Dabei sind alle alten Steine wieder eingemauert worden“, machte Wolfgang Battermann deutlich. Die weiteren Planungen sehen vor, nach alten Bauzeichnungen auch wieder eine steile Holztreppe, die früher zur Frauenempore führte, einzubauen. Nach Abschluss der Arbeiten kann das vollständige ehemalige jüdische Gemeindezentrum in Petershagen besichtigt werden. Ein Führungsplan liegt bereits vor. Die erste Station ist der Außenbereich in der Goebenstraße mit Blick auf die Südseite der ehemaligen jüdischen Schule und des Betsaals (Synagoge). Eintritt in das frühere Klassenzimmer und in die Ein-Zimmer-Lehrerwohung sowie Besichtigung der Mikwe schließen sich an. Danach geht es in die Synagoge, die während des Pogroms am 10. November 1938 geschändet worden ist. Dabei wurde die Inneneinrichtung zerstört. Das Gebäude blieb erhalten und wurde nach dem Verkauf im Jahr 1939 bis in die 90er-Jahre als Lagerraum genutzt. Die Wende trat 1995 ein, als die frühere Synagoge wieder in den Blick der Öffentlichkeit geriet. Im Jahr 1998 kaufte die Stadt Petershagen das Gebäude. Nach Abschluss der Sanierungsarbeiten wurde das Informations- und Dokumentationszentrum eröffnet. Im Innenbereich ist die ehemalige Anordnung von Bima, Frauenempore und Thora zu erkennen. An die ermordeten Petershäger Juden erinnert eine Bronzetafel. Die ersten elf Stolpersteine für die früheren jüdischen Einwohner hat der Kölner Künstler Gunter Demnig im Juni 2009 in der Innenstadt verlegt. 2010 kamen zehn weitere Steine dazu.

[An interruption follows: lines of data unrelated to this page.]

Lemma gates_keep_closures_witness :
  is_ok (assertArchiveDoesNotBreakClosure sample_lib sample_rows) = false ∧
  boots (set_status (λ r, ie_packageName r ≟ "@x/a") xs_archived sample_rows) ∧
  boots (sample_rows ++ [sample_ext "c" "@x/c" (Some "o") "1.0.0" [sample_edge "@x/a" "1.0.0"]]).
Proof.
  assert (Hb : boots sample_rows) by (intros b Hin; vm_compute in Hin; by apply elem_of_nil in Hin).
  split; [vm_compute; reflexivity|].
  destruct (gates_keep_closures sample_rows Hb) as (Harchive & _ & Hinstall). split.
  - apply (Harchive sample_app); [vm_compute; reflexivity|]. intros r Hr. by apply bool_decide_eq_true in Hr.
  - apply Hinstall. vm_compute. reflexivity.
Defined.

(** The update gate asks what a dependent resolves at its own scope, the
    diagnostics what the dependents of the dependent resolve at theirs.  An
    organization's copy of a package shadows the platform's for the platform
    packages the organization uses: the gate lets it be updated past a range, and
    the diagnostics report the organization's closure. *)
Definition shadow_rows (version : string) : list InstalledExtension :=
  [sample_ext "l0" "@x/lib" None "1.0.0" [];
   sample_ext "p0" "@x/plugin" None "1.0.0" [sample_edge "@x/lib" "1.0.0"];
   sample_ext "l1" "@x/lib" (Some "o") version [];
   sample_ext "a1" "@x/app" (Some "o") "1.0.0" [sample_edge "@x/plugin" "1.0.0"]].

Lemma update_gate_misses_shadow :
  findBrokenClosures (shadow_rows "1.0.0") = [] ∧
  assertUpdateDoesNotBreakDependents "@x/lib" "2.0.0" (shadow_rows "1.0.0") (Some (Some "o")) = Ok () ∧
  findBrokenClosures (shadow_rows "2.0.0") =
    [{| bc_packageName := "@x/app"; bc_missingRequired := [];
        bc_rangeViolations := ["@x/lib@2.0.0 violates =1.0.0 required by @x/plugin"] |}].
Proof. vm_compute. done. Qed.

(** The archive gate looks at the dependents of every organization. *)
Definition two_orgs (status : ExtensionLifecycleStatus) : list InstalledExtension :=
  [with_status status (sample_ext "l1" "@x/lib" (Some "o") "1.0.0" []);
   sample_ext "l2" "@x/lib" (Some "p") "1.0.0" [];
   sample_ext "a2" "@x/app" (Some "p") "1.0.0" [sample_edge "@x/lib" "1.0.0"]].
Lemma resolveNode_spec st name by_ : answers (resolveNode st name by_) (resolves_to st name by_).
Proof.
  unfold resolveNode. destruct (find_member _ name) as [memo|] eqn:Em.
  { apply find_member_Some in Em as [Hin Hn]. apply (answers_bind _ _ (λ _, True)); [apply answers_requested|].
    intros [] Hreq _. cbn. split_and!; [done|done|by left]. }
  apply find_member_None in Em.
  apply (answers_bind _ _ (λ _, ∃ prefix, prefix ∈ dependencyScopePrefixesFor rootName ∧ startsWith prefix name = true)).
  { unfold assertInDependencyScope. destruct (existsb _ _) eqn:E; [|done]. apply existsb_exists in E as (p & Hp & Hs).
    exists p. split; [by apply list_elem_of_In|done]. }
  intros [] _ Hscope.
  assert (Hpinned : ∀ pin, closure_allows name pin → answers (resolve_pinned st name pin by_) (resolves_to st name by_)).
  { intros pin Hcl. unfold resolve_pinned. apply (answers_bind _ _ (λ _, True)); [apply answers_requested|].
    intros [] Hreq _. apply (answers_bind _ _ (λ _, True)); [apply answers_thrown|]. intros summary Hf _.
    case_bool_decide as Hv; [|done]. cbn [negb]. apply (answers_bind _ _ (λ _, True)); [apply answers_thrown|].
    intros edges Hp _. apply (finalizeNode_spec st name pin pin); try done; [by destruct (pd_fetchSummary _ _ _); simplify_eq/=|].
    by destruct (pd_parseEdges _ _ _); simplify_eq/=. }
  unfold closure_allows in Hpinned. destruct (pi_closure input) as [c|] eqn:Ec.
  - destruct (name ≟ rootName); [by apply Hpinned|]. destruct (closure_pin c name) as [pin|] eqn:Ep; [|done].
    by apply Hpinned.
  - unfold resolve_ranged. apply (answers_bind _ _ (λ _, True)); [by destruct by_ as [[from e]|]; [destruct (xd_versionConstraint e)|]|].
    intros range _ _. apply (answers_bind _ _ (λ _, True)); [apply answers_thrown|]. intros summary Hf _.
    apply (answers_bind _ _ (λ _, True)); [apply answers_thrown|]. intros edges Hp _.
    apply (answers_bind _ _ (λ _, True)); [apply answers_requested|]. intros [] Hreq _.
    apply (finalizeNode_spec st name (ms_resolvedVersion summary) range); try done.
    + unfold closure_allows. by rewrite Ec.
    + by destruct (pd_fetchSummary _ _ _); simplify_eq/=.
    + by destruct (pd_parseEdges _ _ _); simplify_eq/=.
Qed.

(** Members whose own edges are followed: the root, and what is not installed yet. *)
Definition walked (m : PlannedMember) : Prop := pm_packageName m = rootName ∨ pm_alreadyInstalled m = false.

(** The edge of [m] leads to a member whose pin satisfies it. *)
Definition satisfied (members : list PlannedMember) (m : PlannedMember) (e : ExtensionDependency) : Prop :=
  ∃ t, t ∈ members ∧ pm_packageName t = xd_packageName e ∧
       assertPinSatisfiesConstraint (pm_packageName m) e (pm_version t) = Ok ().

Definition closed_at (members : list PlannedMember) (m : PlannedMember) : Prop :=
  ∀ e, e ∈ pm_edges m → pd_isAutoInstallableEdge deps e = true → satisfied members m e.

(** Members that the root needs, directly or not. *)
Inductive needed (members : list PlannedMember) : PlannedMember → Prop :=
  | needed_root m : m ∈ members → pm_packageName m = rootName → needed members m
  | needed_edge m e t :
      needed members m → walked m → e ∈ pm_edges m → pd_isAutoInstallableEdge deps e = true →
      t ∈ members → pm_packageName t = xd_packageName e → needed members t.

(** The search, after [popped] turns; [cur] is the package being followed. *)
Record searching (cur : option PlannedMember) (popped : nat) (w : WalkState) : Prop := {
  se_ok : state_ok (wl_state w);
  se_enqueued : wl_enqueued w = map pm_packageName (ps_resolved (wl_state w));
  se_queue : ∀ m, m ∈ wl_queue w → m ∈ ps_resolved (wl_state w) ∧ walked m;
  se_count : (popped + length (wl_queue w) <= length (ps_resolved (wl_state w)))%nat;
  se_closed : ∀ m, m ∈ ps_resolved (wl_state w) → walked m →
    m ∈ wl_queue w ∨ cur = Some m ∨ closed_at (ps_resolved (wl_state w)) m;
  se_needed : ∀ m, m ∈ ps_resolved (wl_state w) → needed (ps_resolved (wl_state w)) m;
  se_cur : ∀ m, cur = Some m → m ∈ ps_resolved (wl_state w) ∧ walked m;
  se_root : ∃ m, m ∈ ps_resolved (wl_state w) ∧ pm_packageName m = rootName
}.

Lemma satisfied_mono l l' m e : l ⊆ l' → satisfied l m e → satisfied l' m e.
Proof. intros Hl (t & Ht & ?). exists t. split; [by apply Hl|done]. Qed.

Lemma needed_mono l l' m : l ⊆ l' → needed l m → needed l' m.
Proof. intros Hl. induction 1; [apply needed_root; auto|eapply needed_edge; eauto]. Qed.

Lemma add_member_ok st m st' : state_ok st → pm_packageName m ∉ map pm_packageName (ps_resolved st) →
  ps_resolved st' = ps_resolved st ++ [m] → member_ok m → state_ok st'.
Proof.
  intros [Hnd Hall] Hn E Hm. unfold state_ok. rewrite E, map_app. split.
  - apply NoDup_app. split_and!; [done| |apply NoDup_singleton]. by intros x Hx ->%list_elem_of_singleton.
  - intros x [Hx| ->%list_elem_of_singleton]%elem_of_app; auto.
Qed.

Lemma already_not_root m : member_ok m → pm_alreadyInstalled m = true → ¬ walked m.
Proof.
  intros [_ _ _ Hi] Ha [Hr|Hr]; [|congruence]. unfold install_state in Hi.
  rewrite bool_decide_true in Hi by done. congruence.
Qed.

(** The walk state after an edge to [target]. *)
Definition enqueue (w : WalkState) (target : PlannedMember) (st : PlanState) : WalkState :=
  if bool_decide (pm_packageName target ∈ wl_enqueued w)
  then {| wl_state := st; wl_queue := wl_queue w; wl_enqueued := wl_enqueued w |}
  else {| wl_state := st;
          wl_queue := if pm_alreadyInstalled target then wl_queue w else wl_queue w ++ [target];
          wl_enqueued := wl_enqueued w ++ [pm_packageName target] |}.

Lemma follow_edge cur popped w e target st :
  searching (Some cur) popped w → e ∈ pm_edges cur → pd_isAutoInstallableEdge deps e = true →
  resolves_to (wl_state w) (xd_packageName e) (Some (pm_packageName cur, e)) (target, st) →
  let w' := enqueue w target st in
  searching (Some cur) popped w' ∧ ps_resolved (wl_state w) ⊆ ps_resolved (wl_state w') ∧
  satisfied (ps_resolved (wl_state w')) cur e.
Proof.
  intros [Hok Henq Hq Hcount Hcl Hneed Hcur Hrt] He Hauto (Hn & Hreq & Hcase). cbn [fst snd] in *. unfold enqueue.
  destruct (Hcur cur eq_refl) as [Hcin Hcw].
  destruct Hcase as [[-> Hin]|(Hnew & Est & Hm)].
  - rewrite bool_decide_true by (rewrite Henq; by apply list_elem_of_fmap_2).
    split; [by split|]. split; [done|]. by exists target.
  - rewrite bool_decide_false by (by rewrite Henq, Hn). cbn [wl_state].
    assert (Hsub : ps_resolved (wl_state w) ⊆ ps_resolved st) by (rewrite Est; set_solver).
    assert (Htin : target ∈ ps_resolved st) by (rewrite Est; apply elem_of_app; right; left).
    split; [|split; [done|by exists target]].
    assert (Hold : ∀ m, m ∈ ps_resolved st → m = target ∨ m ∈ ps_resolved (wl_state w)).
    { intros m. rewrite Est. intros [?| ->%list_elem_of_singleton]%elem_of_app; auto. }
    set (queue := if pm_alreadyInstalled target then wl_queue w else wl_queue w ++ [target]).
    assert (Hqueue : ∀ m, m ∈ queue ↔ m ∈ wl_queue w ∨ (m = target ∧ pm_alreadyInstalled target = false)).
    { intros m. unfold queue. destruct (pm_alreadyInstalled target); [|rewrite elem_of_app, list_elem_of_singleton]; naive_solver. }
    split; cbn [wl_state wl_queue wl_enqueued].
    + eapply add_member_ok; [done|by rewrite Hn|done|done].
    + by rewrite Henq, Est, map_app.
    + intros m [Hm'|[-> Ha]]%Hqueue; [|split; [done|by right]]. destruct (Hq m Hm'). auto.
    + rewrite Est, length_app. unfold queue. destruct (pm_alreadyInstalled target); rewrite ?length_app; cbn; lia.
    + intros m [->|Hm']%Hold Hw.
      * left. apply Hqueue. right. split; [done|]. destruct (pm_alreadyInstalled target) eqn:Ha; [|done].
        by destruct (already_not_root _ Hm Ha).
      * destruct (Hcl m Hm' Hw) as [?|[?|Hc]]; [left; apply Hqueue; by left|by right; left|right; right].
        intros e' He' Ha'. eapply satisfied_mono; [done|by apply Hc].
    + intros m [->|Hm']%Hold; [|eapply needed_mono; [done|by apply Hneed]].
      eapply (needed_edge _ cur e); try done. eapply needed_mono; [done|by apply Hneed].
    + intros m [= <-]. auto.
    + destruct Hrt as (m & Hm' & Hr'). exists m. auto.
Qed.

Lemma walk_edges_spec cur popped pre rest w :
  pm_edges cur = pre ++ rest → searching (Some cur) popped w →
  (∀ e, e ∈ pre → pd_isAutoInstallableEdge deps e = true → satisfied (ps_resolved (wl_state w)) cur e) →
  answers (walk_edges (pm_packageName cur) rest w) (searching None popped).
Proof.
  revert pre w. induction rest as [|e rest IH]; intros pre w Hpre Hs Hdone; cbn [walk_edges].
  { rewrite app_nil_r in Hpre. destruct Hs as [Hok Henq Hq Hcount Hcl Hneed Hcur Hrt]. split; try done.
    intros m Hm Hw. destruct (Hcl m Hm Hw) as [?|[[= ->]|?]]; [by left| |by right; right].
    right. right. intros e He Ha. apply Hdone; [by rewrite <- Hpre|done]. }
  destruct (pd_isAutoInstallableEdge deps e) eqn:Ha; cbn [negb]; cycle 1.
  { apply (IH (pre ++ [e])); [by rewrite <- app_assoc|done|].
    intros e' [He'| ->%list_elem_of_singleton]%elem_of_app Ha'; [by apply Hdone|congruence]. }
  eapply answers_bind; [apply resolveNode_spec|]. intros [target st] _ Hr. fold (enqueue w target st).
  destruct (follow_edge cur popped w e target st) as (Hs' & Hsub & Hsat); try done.
  { rewrite Hpre. apply elem_of_app. right. left. }
  apply (IH (pre ++ [e])); [by rewrite <- app_assoc|done|].
  intros e' [He'| ->%list_elem_of_singleton]%elem_of_app Ha'; [|done]. eapply satisfied_mono; [done|by apply Hdone].
Qed.

(** No more packages than the names that can be asked for. *)
Definition known_packages (names : list string) : Prop :=
  rootName ∈ names ∧
  match pi_closure input with
  | Some c => ∀ p, p ∈ c → cp_name p ∈ names
  | None => ∀ name range summary edges e,
      pd_fetchSummary deps name range = Ok summary → pd_parseEdges deps (ms_manifest summary) name = Ok edges →
      e ∈ edges → pd_isAutoInstallableEdge deps e = true → xd_packageName e ∈ names
  end.

Lemma resolved_bound names cur popped w : known_packages names → searching cur popped w →
  (length (ps_resolved (wl_state w)) <= length names)%nat.
Proof.
  intros [Hroot Hk] [[Hnd Hok] _ _ _ _ Hneed _ _]. rewrite <- (length_map pm_packageName).
  apply NoDup_subset_length; [done|]. intros n (m & -> & Hm)%list_elem_of_fmap.
  destruct (Hneed m Hm) as [m' _ ->|m0 e t Hn0 _ He Ha Ht En]; [done|].
  destruct (decide (pm_packageName t = rootName)) as [->|Hne]; [done|].
  destruct (pi_closure input) as [c|] eqn:Ec.
  - pose proof (mo_pin _ (Hok t Ht)) as Hp. unfold closure_allows in Hp. rewrite Ec, bool_decide_false in Hp by done.
    unfold closure_pin in Hp. destruct (last _) as [p|] eqn:El; [|done]. apply last_Some_elem_of in El.
    apply filter_in in El as [Hin Hpn]. bprop. rewrite <- Hpn. by apply Hk.
  - assert (Hm0 : m0 ∈ ps_resolved (wl_state w)) by (by destruct Hn0).
    destruct (mo_fetched _ (Hok m0 Hm0)) as (range & summary & Hf & _ & Hpe & _). rewrite En. by eapply Hk.
Qed.

Lemma search_spec names fuel popped w : known_packages names → searching None popped w →
  (length names <= popped + fuel)%nat →
  answers (search fuel w) (λ st, state_ok st ∧ (∀ m, m ∈ ps_resolved st → walked m → closed_at (ps_resolved st) m) ∧
    (∀ m, m ∈ ps_resolved st → needed (ps_resolved st) m) ∧ ∃ m, m ∈ ps_resolved st ∧ pm_packageName m = rootName).
Proof.
  intros Hk. revert popped w. induction fuel as [|f IH]; intros popped w Hs Hf; cbn [search];
    destruct (wl_queue w) as [|cur queue] eqn:Eq.
  1,3: destruct Hs as [Hok _ _ _ Hcl Hneed _ Hrt]; cbn; split_and!; [apply Hok..| |done|done];
    intros m Hm Hw; destruct (Hcl m Hm Hw) as [Hx|[?|?]]; [rewrite Eq in Hx; by apply elem_of_nil in Hx|done|done].
  - exfalso. pose proof (resolved_bound _ _ _ _ Hk Hs) as Hb. pose proof (se_count _ _ _ Hs) as Hc.
    rewrite Eq in Hc. cbn in Hc. lia.
  - set (w1 := {| wl_state := wl_state w; wl_queue := queue; wl_enqueued := wl_enqueued w |}).
    assert (Hs1 : searching (Some cur) (S popped) w1).
    { destruct Hs as [Hok Henq Hq Hcount Hcl Hneed _ Hrt]. rewrite Eq in *. split; cbn [w1 wl_state wl_queue wl_enqueued]; try done.
      - intros m Hm. apply Hq. by right.
      - cbn in Hcount. lia.
      - intros m Hm Hw. destruct (Hcl m Hm Hw) as [[->|?]%elem_of_cons|[[=]|?]]; auto.
      - intros m [= <-]. apply Hq. left. }
    eapply answers_bind; [apply (walk_edges_spec cur (S popped) []); [done|exact Hs1|by intros ? ?%elem_of_nil]|].
    intros w' _ Hs'. apply (IH (S popped)); [done|lia].
Qed.
(** ** The pin of an install or update *)

(** The range it violates, when it is refused. *)
Definition checkRequiredExtensionVersionPin (entries : list RequiredExtensionEntry) (packageName : string)
    (version : option string) : option string :=
  match findRequiredInProdEntry entries packageName with
  | Some {| rq_versionRange := Some requiredRange |} =>
      match trim <$> version with
      | Some got =>
          if (got ≟ "") || negb (satisfiesRequiredVersionRange got requiredRange) then Some requiredRange else None
      | None => Some requiredRange
      end
  | _ => None
  end.

(** ** Verification at boot *)

Definition ANCHOR_VERSION_PREFIX : string := "bundled@".

Definition staticBundleAnchorSource (packageName version : string) : json :=
  JObj [("type", JStr "local"); ("path", JStr (STATIC_BUNDLE_ANCHOR_PATH_PREFIX +:+ packageName));
        ("resolvedCommitOrTreeHash", JStr (ANCHOR_VERSION_PREFIX +:+ version))].

Definition staticBundleAnchorVersion (source : json) : option string :=
  if negb (isStaticBundleAnchorSource source) then None
  else match str_of (jprop "resolvedCommitOrTreeHash" source) with
       | Some h =>
           if negb (startsWith ANCHOR_VERSION_PREFIX h) then None
           else let version := str_drop (String.length ANCHOR_VERSION_PREFIX) h in
                if version ≟ "" then None else Some version
       | None => None
       end.

(** [installedVersion] is absent when the source carries none. *)
Record RequiredVersionMismatch := {
  rm_packageName : string; rm_requiredRange : string; rm_installedVersion : option string
}.
Inductive RequiredVerificationResult :=
  | rv_ok (required installed : list string)
  | rv_failed (required installed missing : list string) (mismatched : list RequiredVersionMismatch).

(** The version the pin is checked against; a row whose source is no source object
    makes the check throw. *)
Definition concrete_version (source : json) : result string (option string) :=
  match source with
  | JNull => Err "Cannot read properties of null (reading 'type')"
  | _ =>
      if jprop "type" source ≟ Some (JStr "verdaccio") then
        match jprop "version" source with
        | Some (JStr v) => Ok (Some v)
        | Some JNull => Ok None
        | Some _ => Err "version.trim is not a function"
        | None => Err "Cannot read properties of undefined (reading 'trim')"
        end
      else Ok (staticBundleAnchorVersion source)
  end.

(** The live rows of a package, [liveByName.get(name) ?? []]. *)
Definition live_of (rows : list InstalledExtension) (packageName : string) : list InstalledExtension :=
  List.filter (λ r, is_live r && (ie_packageName r ≟ packageName)) rows.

Bildzeile: Nr. 1660-1661: An der Besichtigung und Baubesprechung in der alten jüdischen Schule nahmen Wolfgang Battermann, Heinrich Rötger, Friedhelm Krensing, Karl-Heinz Hucke und Detlev Scheumann (von rechts) teil.


Bildzeile: Nr. 1645-1647: Die Sanierungs- und Rekonstruktionsarbeiten an der alten jüdischen Schule in Petershagen haben im März 2010 begonnen. Zwischenzeitlich war die Westseite freigelegt.


Bildzeile: Nr. 1652-1656-1657-1659-1664: Von innen war durch die geöffnete Westseite ein Blick auf einen Abschnitt der Goeben- und Wilhelmstraße möglich.


Bildzeile: Nr. 1648: Die Gefache sind mit alten Steinen wieder geschlossen worden.


Bildzeile: Nr. 1662-1665: Auch im Innenbereich der alten jüdischen Schule stehen nach Absprache mit dem Denkmalschutz umfangreiche Arbeiten auf dem Programm.